Sleeping with your head elevated at roughly 30 degrees is the single most effective position for draining your sinuses overnight. That’s about 6 to 8 inches of lift beneath your head and upper back, enough to let gravity pull mucus downward through your nasal passages while you rest. The angle doesn’t need to be steep. Anywhere between 30 and 45 degrees works well, and going beyond that rarely adds benefit while making sleep less comfortable.
Why Sinuses Struggle to Drain When You Lie Flat
Your sinuses are air-filled cavities behind your forehead, cheeks, and eyes. Each one connects to your nasal cavity through a small opening called an ostium. The catch is that the openings for your largest sinuses, the ones in your cheekbones, sit near the top of the cavity rather than the bottom. That design means gravity is already working against drainage even when you’re upright. When you lie flat, the problem gets worse: mucus pools instead of flowing out, pressure builds, and the swollen tissue around those tiny openings makes things even more congested.
Elevation fixes this by tilting the playing field. Even a modest incline lets gravity slowly coax fluid toward your throat and nasal passages, where it can clear naturally. This is also why congestion often feels worst in the first few minutes after you lie down and why propping yourself up provides near-immediate partial relief.
How to Elevate Your Head the Right Way
Stacking two or three pillows under your head alone can actually make things worse.
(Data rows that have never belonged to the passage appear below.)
(* ===== verification/ExprScan.v ===== *)
(** Loops over texts: a body that goes on or leaves with a result, a measure
    that bounds the rounds, and the two ways to reason about a run, stepping
    forward from a known state and inverting a run that has ended. *)

From Stdlib Require Import ZArith Lia.
From S2P Require Import Prelude.
From stdpp Require Import base list numbers relations.

Open Scope Z_scope.

(** [loop fuel body s] runs [body] until it leaves with a result. *)
Fixpoint loop {S R : Type} (fuel : nat) (body : S -> S + R) (s : S) : res R :=
  match fuel with
  | O => NoFuel
  | Datatypes.S fuel =>
    match body s with
    | inl s => loop fuel body s
    | inr r => Ret r
    end
  end.

Section Loop.
  Context {S R : Type} (body : S -> S + R).

  (** The loop started in [s] ends with [r]. *)
Inductive runs : S -> R -> Prop :=
  | runs_end s r : body s = inr r -> runs s r
  | runs_step s s' r : body s = inl s' -> runs s' r -> runs s r.

  (** Some rounds lead from one state to another. *)
Definition steps : S -> S -> Prop := rtc (fun s s' => body s = inl s').

Lemma runs_det (s : S) (r r' : R) : runs s r -> runs s r' -> r = r'.
Proof.
  induction 1 as [s r E | s s' r E _ IH]; intros H; inversion H as [s1 r1 E1 | s1 s2 r1 E1 H1]; subst; [congruence..|].
  apply IH. rewrite E in E1. by injection E1 as ->.
Qed.

Lemma runs_steps (s s' : S) (r : R) : steps s s' -> runs s' r -> runs s r.
Proof. induction 1; [done|]. intros H'. econstructor 2; eauto. Qed.

Lemma runs_after (s s' : S) (r : R) : steps s s' -> runs s r -> runs s' r.
Proof.
  induction 1 as [|s s1 s' E _ IH]; [done|]. intros H. apply IH. inversion H; congruence.
Qed.

Lemma runs_inv (s s' : S) (r : R) : body s = inl s' -> runs s r -> runs s' r.
Proof. intros E H. inversion H; congruence. Qed.

Lemma runs_last (s : S) (r r' : R) : body s = inr r -> runs s r' -> r' = r.
Proof. intros E H. inversion H; congruence. Qed.

Lemma steps_one (s s' : S) : body s = inl s' -> steps s s'.
Proof. intros E. by apply rtc_once. Qed.

Lemma loop_runs (fuel : nat) (s : S) (r : R) : loop fuel body s = Ret r -> runs s r.
Proof.
  revert s. induction fuel as [|fuel IH]; [done|]. cbn [loop]. intros s.
  destruct (body s) as [s'|r'] eqn:E; [|intros [= ->]%Ret_inj; by constructor]. intros H. econstructor 2; eauto.
Qed.

  (** A measure that every round lowers bounds the fuel. *)
  Context (m : S -> nat) (Hm : forall s s', body s = inl s' -> (m s' < m s)%nat).

Lemma loop_total (fuel : nat) (s : S) : (m s < fuel)%nat -> exists r, loop fuel body s = Ret r.
Proof.
  revert s. induction fuel as [|fuel IH]; [lia|]. intros s Hs. cbn [loop].
  destruct (body s) as [s'|r] eqn:E; [|eauto]. apply IH. apply Hm in E. lia.
Qed.

Lemma loop_spec (fuel : nat) (s : S) (r : R) : (m s < fuel)%nat -> loop fuel body s = Ret r <-> runs s r.
Proof.
  intros Hf. split; [apply loop_runs|]. intros H. destruct (loop_total fuel s Hf) as [r' E]. rewrite E.
  by rewrite (runs_det s r' r (loop_runs _ _ _ E) H).
Qed.
End Loop.

Arguments runs_inv {S R body} s s' r _ _.
Arguments runs_last {S R body} s r r' _ _.

(** The character 34. *)
Notation QUOTE := 34 (only parsing).

(** The first character, 0 at the NUL. *)
Definition hd0 (s : list Z) : Z := match s with [] => 0 | c :: _ => c end.

(** A character of a C string. *)
Definition is_text (s : list Z) : Prop := Forall (fun c => c <> 0) s.

Fixpoint skip_while (f : Z -> bool) (s : list Z) : list Z :=
  match s with
  | [] => []
  | c :: s' => if f c then skip_while f s' else s
  end.

Fixpoint take_while (f : Z -> bool) (s : list Z) : list Z :=
  match s with
  | [] => []
  | c :: s' => if f c then c :: take_while f s' else []
  end.

(** while (' ' == *p) p++ *)
Definition skip_spaces (s : list Z) : list Z := skip_while (fun c => c =? 32) s.

Definition spaces (n : nat) : list Z := replicate n 32.

Lemma take_skip (f : Z -> bool) (s : list Z) : take_while f s ++ skip_while f s = s.
Proof. induction s as [|c s IH]; [done|]. cbn. destruct (f c); [|done]. cbn. by rewrite IH. Qed.

Lemma take_while_all (f : Z -> bool) (s : list Z) : Forall (fun c => f c = true) (take_while f s).
Proof. induction s as [|c s IH]; [done|]. cbn. destruct (f c) eqn:E; by constructor. Qed.

Lemma skip_while_head (f : Z -> bool) (s : list Z) (c : Z) (s' : list Z) : skip_while f s = c :: s' -> f c = false.
Proof. induction s as [|x s IH]; [done|]. cbn. destruct (f x) eqn:E; [done|]. by intros [= <- <-]. Qed.

Lemma skip_while_length (f : Z -> bool) (s : list Z) : (length (skip_while f s) <= length s)%nat.
Proof. induction s as [|c s IH]; [done|]. cbn. destruct (f c); cbn; lia. Qed.

Lemma skip_while_app (f : Z -> bool) (l s : list Z) :
  Forall (fun c => f c = true) l -> skip_while f (l ++ s) = skip_while f s.
Proof. induction 1 as [|c l Hc _ IH]; [done|]. cbn. by rewrite Hc. Qed.

Lemma skip_while_stop (f : Z -> bool) (s : list Z) :
  match s with [] => True | c :: _ => f c = false end -> skip_while f s = s.
Proof. destruct s as [|c s]; [done|]. cbn. by intros ->. Qed.

Lemma take_while_app (f : Z -> bool) (l s : list Z) :
  Forall (fun c => f c = true) l -> match s with [] => True | c :: _ => f c = false end ->
  take_while f (l ++ s) = l /\ skip_while f (l ++ s) = s.
Proof.
  intros Hl Hs. induction Hl as [|c l Hc _ [IH1 IH2]]; cbn.
  - destruct s as [|c s]; [done|]. cbn. by rewrite Hs.
  - by rewrite Hc, IH1.
Qed.

Lemma skip_spaces_eq (s : list Z) : exists n, s = spaces n ++ skip_spaces s.
Proof.
  exists (length (take_while (fun c => c =? 32) s)). rewrite <- (take_skip (fun c => c =? 32) s) at 1. f_equal.
  unfold spaces. symmetry. apply replicate_as_Forall. split; [done|].
  eapply Forall_impl; [apply take_while_all|]. cbn. intros c H. by apply Z.eqb_eq in H.
Qed.

Lemma skip_spaces_app (n : nat) (s : list Z) : skip_spaces (spaces n ++ s) = skip_spaces s.
Proof. apply skip_while_app. apply Forall_replicate. done. Qed.

Lemma skip_spaces_stop (s : list Z) : hd0 s <> 32 -> skip_spaces s = s.
Proof. destruct s as [|c s]; [done|]. cbn. intros H. by destruct (Z.eqb_spec c 32). Qed.

Lemma skip_spaces_hd (s : list Z) : hd0 (skip_spaces s) <> 32.
Proof.
  destruct (skip_spaces s) as [|c l] eqn:E; [done|]. apply skip_while_head in E. by apply Z.eqb_neq in E.
Qed.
It bends your neck at a sharp angle, blocks your airway, and strains your spine without lifting your torso enough to help drainage. The goal is a gradual slope from your mid-back upward.
A few approaches that work:
- Wedge pillow: A foam wedge designed for this purpose gives you a consistent 30-degree incline from your lower back to your head. It’s the most reliable option if sinus congestion is a recurring problem for you.
- Adjustable bed base: If you already have one, raising the head of the bed is the most comfortable long-term solution.
- Pillows under the mattress: Placing a firm pillow or folded blankets under the head end of your mattress creates a gentler, full-body incline without the neck-bending problem of pillow stacking.
Sleeping fully upright in a recliner does drain sinuses effectively, but most people can’t get quality rest that way. A 30-to-45-degree incline in bed gives you most of the drainage benefit without sacrificing actual sleep.
Which Side to Sleep On
If your congestion is mostly on one side, sleep with the stuffed nostril facing up. Gravity will help that side drain downward while the clearer nostril stays open against the pillow. If both sides are equally blocked, side sleeping still tends to work better than lying flat on your back, because back sleeping allows mucus to pool symmetrically and can also trigger postnasal drip that leads to coughing.
You’ll likely shift positions throughout the night, and that’s fine. The elevation matters more than which side you choose. As long as your head stays above your chest, you’re getting the primary benefit regardless of whether you end up on your left side, right side, or back.
Bedroom Conditions That Help or Hurt
Your sleeping position is only part of the equation. The air in your bedroom plays a surprisingly large role in how your sinuses behave overnight.
Dry air irritates already-inflamed sinus membranes and thickens mucus, making it harder to drain. Aim for indoor humidity between 30 and 50 percent. A simple hygrometer (available for a few dollars at most hardware stores) will tell you where your room sits. If it’s below 30 percent, which is common in winter with forced-air heating, a cool-mist humidifier in the bedroom can make a noticeable difference. Clean the humidifier regularly, though. A dirty reservoir breeds mold and bacteria that make sinus problems worse.
A few other things that help before bed:
- Saline rinse: Flushing your nasal passages with a saline solution 15 to 30 minutes before bed clears out thick mucus and temporarily reduces swelling, giving you a head start on drainage once you lie down.
- Hot shower or steam: Breathing in warm, moist air loosens mucus and opens passages. A hot shower right before bed serves double duty as a sleep relaxation cue.
- Keep allergens low: If allergies contribute to your congestion, wash pillowcases weekly in hot water and keep pets out of the bedroom. Allergen exposure overnight keeps your sinuses inflamed and undoes the work that positioning does for drainage.
When Positioning Isn’t Enough
Sleep positioning and humidity adjustments work well for the congestion that comes with a common cold or mild seasonal allergies. But sinuses that stay blocked for more than 10 days without improving, or that seem to get better and then suddenly worsen, may signal a bacterial sinus infection that needs treatment beyond home care. A fever lasting more than three to four days, severe facial pain or headache, or swelling around the eyes are signs to get evaluated promptly. Repeated sinus infections (several in a single year) can point to structural issues or chronic inflammation that a healthcare provider can investigate further.
For the typical bout of congestion, though, the combination of a 30-degree head elevation, sleeping on the less-congested side, and keeping your bedroom air comfortably humid will get you through the night with noticeably less pressure and stuffiness than sleeping flat.